§ Extracted data entries:
Lemma write_store_ok bound s name ns key value at_millis :
  state_ok bound s -> 0 <= bound -> bt_get name (namespaces s) = Some ns -> entries ns !! key = None ->
  has_room s name (charge key value) ->
  state_ok (bound + 1) (write_store s name ns key value at_millis (bound + 1) (charge key value)).
Proof.
  intros Hok H0 Hg Hnone (ns0 & Hg0 & R1 & R2 & R3 & R4). rewrite Hg in Hg0. injection Hg0 as <-.
  destruct (so_ns _ _ Hok _ _ Hg) as (Hns & [_ HE] & [_ HB]).
  assert (forall k e, entries ns !! k = Some e -> entry_stamp e <> bound + 1) as Hfresh.
  { intros k e Hk. specialize (so_stamps _ _ Hok _ _ _ _ Hg Hk). lia. }
  pose proof (ns_store_ok ns key value at_millis (bound + 1) Hns Hnone Hfresh R1 R2) as Hns'.
  pose proof (charge_range key value). pose proof (ns_bytes_nonneg ns Hns).
  pose proof (ok_policy _ Hns) as (_ & [_ Hp] & _).
  unfold MAX_TOTAL_ENTRIES, MAX_TOTAL_BYTES, MAX_NAMESPACE_BYTES in *.
  eapply (restamp_state bound s _ name ns); try done.
  - split; [done|]. split; [done|]. simpl. intros k e Hk.
    apply lookup_insert_Some in Hk as [[_ <-]|[_ Hk]]; [by left|right; eauto].
  - simpl. unfold entry_count. simpl. rewrite map_size_insert_None by done.
    unfold usize_saturating_add, usize_max. lia.
  - simpl. unfold usize_saturating_add, usize_max in *. lia.
  - simpl. unfold usize_saturating_add, usize_max. lia.
  - simpl. unfold usize_saturating_add, usize_max. lia.
  - simpl. intros k1 e1 k2 e2 K1 K2 S1 S2.
    apply lookup_insert_Some in K1 as [[-> _]|[_ K1]]; [|by apply Hfresh in K1].
    apply lookup_insert_Some in K2 as [[-> _]|[_ K2]]; [done|by apply Hfresh in K2].
Qed.

(** ** Operations *)

Definition cache_ok (c : Cache) : Prop :=
  0 <= cache_stamp c < 2 ^ 64 /\ state_ok (cache_stamp c) (cache_state c).

(** The live entry of a key, whatever its deadline. *)
Definition lookup (s : State) (name key : string) : option Entry :=
  match bt_get name (namespaces s) with Some ns => entries ns !! key | None => None end.

Lemma only_removed_lookup s s' name key e :
  only_removed s s' -> lookup s' name key = Some e -> lookup s name key = Some e.
Proof.
  unfold lookup. intros Hr. specialize (Hr name).
  destruct (bt_get name (namespaces s)), (bt_get name (namespaces s')); try done.
  destruct Hr as [_ Hr]. intros Hk. by eapply lookup_weaken.
Qed.

Lemma next_stamp_eq c : 0 <= cache_stamp c -> cache_stamp c + 1 < 2 ^ 64 -> next_stamp c = cache_stamp c + 1.
Proof. intros. unfold next_stamp. apply Z.mod_small. lia. Qed.

Lemma write_checks_charge ns key value ttl now writer at_millis :
  policy_ok (policy ns) -> write_checks ns key value ttl now writer = Ok at_millis ->
  0 <= charge key value <= max_bytes (policy ns).
Proof.
  intros (_ & _ & Hp) Hw. pose proof (charge_range key value). unfold write_checks in Hw.
  assert ((let? _ := validate_key key (max_key_bytes (policy ns)) in
      if max_value_bytes (policy ns) <? str_len value then
        Err (limit_error "cache value exceeds its configured byte bound")
      else if (ttl <? MIN_TTL_SECONDS) || (max_ttl_seconds (policy ns) <? ttl) then
        Err (limit_error "cache time to live is outside its configured bounds")
      else deadline ttl now) = Ok at_millis) as Hw' by (by destruct (mode (policy ns)), writer).
  apply result_bind_Ok in Hw' as (u & Hk & Hw').
  destruct (Z.ltb_spec (max_value_bytes (policy ns)) (str_len value)); [done|].
  unfold validate_key in Hk. destruct (str_len key =? 0); [done|].
  destruct (Z.ltb_spec (max_key_bytes (policy ns)) (str_len key)); [done|].
  unfold charge, usize_saturating_add, usize_max in *. lia.
Qed.

(** Sweeping and replacing only remove, and the key is then absent. *)
Lemma prepared_ok bound s name ns key now s1 ns1 :
  state_ok bound s -> bt_get name (namespaces s) = Some ns -> write_sweep s name ns now = (s1, ns1) ->
  let s2 := write_replace s1 name ns1 key in
  state_ok bound s2 /\ only_removed s s2 /\ lookup s2 name key = None.
Proof.
  intros Hok Hg E. unfold write_sweep in E. destruct (sweep_expired ns now) as [ns' [r b]] eqn:Es.
  injection E as <- <-. destruct (so_ns _ _ Hok _ _ Hg) as [Hns _].
  pose proof (sweep_from_ok _ _ _ _ _ _ _ _ Hns Es) as Hsh. rewrite !Z.sub_0_r in Hsh.
  set (s1 := count_expirations (release (set_namespace s name ns') r b) r).
  assert (state_ok bound s1) as Hok1 by (apply count_expirations_ok; by eapply shrink_state).
  assert (only_removed s s1) as Hr1 by (eapply only_removed_set; [apply Hok|done|done]).
  assert (bt_get name (namespaces s1) = Some ns') as Hg1 by (apply bt_get_insert_eq, Hok).
  unfold write_replace. destruct (entries ns' !! key) as [e|] eqn:Ek.
  - destruct (ns_remove_ok ns' key e (shrunk_ok _ _ _ _ Hsh) Ek) as (ns2 & -> & Hsh2 & Hd).
    split; [by eapply shrink_state|]. split.
    + eapply only_removed_trans; [exact Hr1|]. eapply only_removed_set; [apply Hok1|done|done].
    + unfold lookup. cbn [release set_namespace set_namespaces namespaces].
      rewrite bt_get_insert_eq by apply Hok1. by rewrite Hd, lookup_delete_eq.
  - assert (ns_remove ns' key = None) as -> by (unfold ns_remove; by rewrite Ek).
    split; [done|]. split; [done|]. unfold lookup. by rewrite Hg1.
Qed.

(** What a successful [write] does. *)
Record written (c : Cache) (name key value : string) (at_millis : Z) (c' : Cache) : Prop := {
  written_ok : cache_ok c';
  written_entry : lookup (cache_state c') name key = Some (mkEntry value at_millis (cache_stamp c'));
  written_others : forall n k e, (n, k) <> (name, key) ->
    lookup (cache_state c') n k = Some e -> lookup (cache_state c) n k = Some e;
  written_policies : forall n, policy <$> bt_get n (namespaces (cache_state c'))
                               = policy <$> bt_get n (namespaces (cache_state c));
  written_poisoned : cache_poisoned c' = cache_poisoned c;
}.

Lemma write_succeeds c name ns key value ttl now writer at_millis :
  cache_ok c -> cache_stamp c + 1 < 2 ^ 64 -> cache_poisoned c = false ->
  bt_get name (namespaces (cache_state c)) = Some ns ->
  write_checks ns key value ttl now writer = Ok at_millis ->
  exists c', write c name key value ttl now writer = Some (c', Ok tt) /\ written c name key value at_millis c'.
Proof.
  intros [[H0 _] Hok] Hst Hp Hg Hw. unfold write, namespace. rewrite Hp, Hg. cbn [ok_or]. rewrite Hw.
  destruct (write_sweep (cache_state c) name ns now) as [s1 ns1] eqn:E.
  destruct (prepared_ok _ _ _ _ key _ _ _ Hok Hg E) as (Hok2 & Hr2 & Hnone).
  set (s2 := write_replace s1 name ns1 key) in *.
  destruct (only_removed_get _ _ _ _ Hr2 Hg) as (ns2 & Hg2 & Hpol & _).
  destruct (so_ns _ _ Hok _ _ Hg) as [Hns _].
  destruct (make_room_ok (S (indexed (namespaces s2))) _ s2 name ns2 (charge key value) Hok2 Hg2)
    as (s3 & -> & Hok3 & Hr3 & Hroom); [rewrite Hpol; eapply write_checks_charge; [apply Hns|done]|lia|].
  pose proof Hroom as (ns3 & Hg3 & _). rewrite Hg3. cbn [ok_or].
  assert (entries ns3 !! key = None) as Hk3.
  { destruct (entries ns3 !! key) as [e|] eqn:Ek; [|done].
    assert (lookup s3 name key = Some e) as Hl by (unfold lookup; by rewrite Hg3).
    apply (only_removed_lookup _ _ _ _ _ Hr3) in Hl. congruence. }
  pose proof (only_removed_trans _ _ _ Hr2 Hr3) as Hr.
  eexists. split; [done|]. unfold advanced. rewrite next_stamp_eq by done.
  assert (forall n, bt_get n (namespaces (write_store s3 name ns3 key value at_millis (cache_stamp c + 1) (charge key value)))
    = if decide (n = name) then Some (ns_store ns3 key value at_millis (cache_stamp c + 1) (charge key value))
      else bt_get n (namespaces s3)) as HG
    by (intros n; apply (get_set_namespace s3); apply Hok3).
  split; simpl.
  - split; [simpl; lia|]. by apply write_store_ok.
  - unfold lookup. rewrite HG, decide_True by done. simpl. by rewrite lookup_insert_eq.
  - intros n k e Hne Hl. apply (only_removed_lookup _ _ _ _ _ Hr). unfold lookup in *. rewrite HG in Hl.
    case_decide as D; [|done]. subst n. rewrite Hg3. simpl in Hl.
    apply lookup_insert_Some in Hl as [[-> _]|[_ Hl]]; [done|done].
  - intros n. rewrite HG. specialize (Hr n). case_decide as D.
    + subst n. rewrite Hg3, Hg in Hr. rewrite Hg. simpl. f_equal. apply Hr.
    + destruct (bt_get n (namespaces (cache_state c))), (bt_get n (namespaces s3)); try done.
      simpl. f_equal. apply Hr.
  - done.
Qed.

Lemma advanced_ok c s :
  cache_ok c -> cache_stamp c + 1 < 2 ^ 64 -> state_ok (cache_stamp c + 1) s -> cache_ok (advanced c s).
Proof. intros [[H0 _] _] Hst Hs. unfold advanced, cache_ok. simpl. rewrite next_stamp_eq by done. split; [lia|done]. Qed.

Lemma write_ok c name key value ttl now writer :
  cache_ok c -> cache_stamp c + 1 < 2 ^ 64 ->
  exists c' r, write c name key value ttl now writer = Some (c', r) /\ cache_ok c'.
Proof.
  intros Hok Hst.
  assert (state_ok (cache_stamp c + 1) (cache_state c)) as Hok1
    by (eapply state_ok_mono; [|apply Hok]; lia).
  destruct (cache_poisoned c) eqn:Hp.
  { unfold write. rewrite Hp. eauto. }
  destruct (bt_get name (namespaces (cache_state c))) as [ns|] eqn:Hg.
  - destruct (write_checks ns key value ttl now writer) as [at_millis|e] eqn:Hw.
    + destruct (write_succeeds c name ns key value ttl now writer at_millis Hok Hst Hp Hg Hw) as (c' & -> & Hc).
      exists c', (Ok tt). split; [done|apply Hc].
    + unfold write, namespace. rewrite Hp, Hg. cbn [ok_or]. rewrite Hw. eexists _, _. split; [done|].
      by apply advanced_ok.
  - unfold write, namespace. rewrite Hp, Hg. cbn [ok_or]. eexists _, _. split; [done|]. by apply advanced_ok.
Qed.

(** A hit gives its entry the new stamp and changes nothing else. *)
Lemma ns_touch_ok ns key e stamp :
  ns_ok ns -> entries ns !! key = Some e -> (forall k e', entries ns !! k = Some e' -> entry_stamp e' <> stamp) ->
  ns_ok (mkNamespace (policy ns)
    (<[key := mkEntry (entry_value e) (expires_at_millis e) stamp]> (entries ns))
    (bt_insert stamp key (bt_remove (entry_stamp e) (by_access ns))) (by_expiry ns) (ns_bytes ns)).
Proof.
  intros [Hp Ha He Hai Hei Hb Hn Hbb] Hk Hfresh.
  split; simpl; [done|by apply bt_insert_sorted, bt_remove_sorted|done| | | | |done].
  - intros st k. rewrite bt_get_insert, bt_get_remove by (done || by apply bt_remove_sorted).
    case_decide as D1; [|case_decide as D2]; rewrite cmp_eq_iff in *; subst.
    + split; [intros [= <-]; eexists; by rewrite lookup_insert_eq|].
      intros (e' & Hk' & Hs). apply lookup_insert_Some in Hk' as [[-> _]|[_ Hk']]; [done|]. by apply Hfresh in Hk'.
    + split; [done|]. intros (e' & Hk' & Hs). apply lookup_insert_Some in Hk' as [[_ <-]|[Hne Hk']]; [by simpl in Hs|].
      exfalso. apply Hne. assert (bt_get (entry_stamp e) (by_access ns) = Some key) as H1 by (apply Hai; eauto).
      assert (bt_get (entry_stamp e) (by_access ns) = Some k) as H2 by (apply Hai; eauto). congruence.
    + rewrite Hai. split; intros (e' & Hk' & Hs).
      * exists e'. split; [|done]. rewrite lookup_insert_ne; [done|]. intros <-. congruence.
      * apply lookup_insert_Some in Hk' as [[_ <-]|[_ Hk']]; [by simpl in Hs|eauto].
  - intros at' k. rewrite Hei. destruct (decide (k = key)) as [->|Hne].
    + rewrite lookup_insert_eq. split; [intros (e' & Hk' & Hs); eexists; split; [done|]; simpl; congruence|].
      intros (e' & [= <-] & Hs). eauto.
    + rewrite lookup_insert_ne by done. done.
  - rewrite Hb. rewrite (cost_delete _ _ _ Hk).
    rewrite <- (insert_delete_eq (entries ns) key). rewrite cost_insert by apply lookup_delete_eq. done.
  - rewrite map_size_insert_Some by (by rewrite Hk). done.
Qed.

§ What is expected: Once you find the line with "pose proof Hroom" in the entries above, output it and each line after it up to and including the line with "assert (lookup s3", and nothing else.

§ Solution to this exercise:
  pose proof Hroom as (ns3 & Hg3 & _). rewrite Hg3. cbn [ok_or].
  assert (entries ns3 !! key = None) as Hk3.
  { destruct (entries ns3 !! key) as [e|] eqn:Ek; [|done].
    assert (lookup s3 name key = Some e) as Hl by (unfold lookup; by rewrite Hg3).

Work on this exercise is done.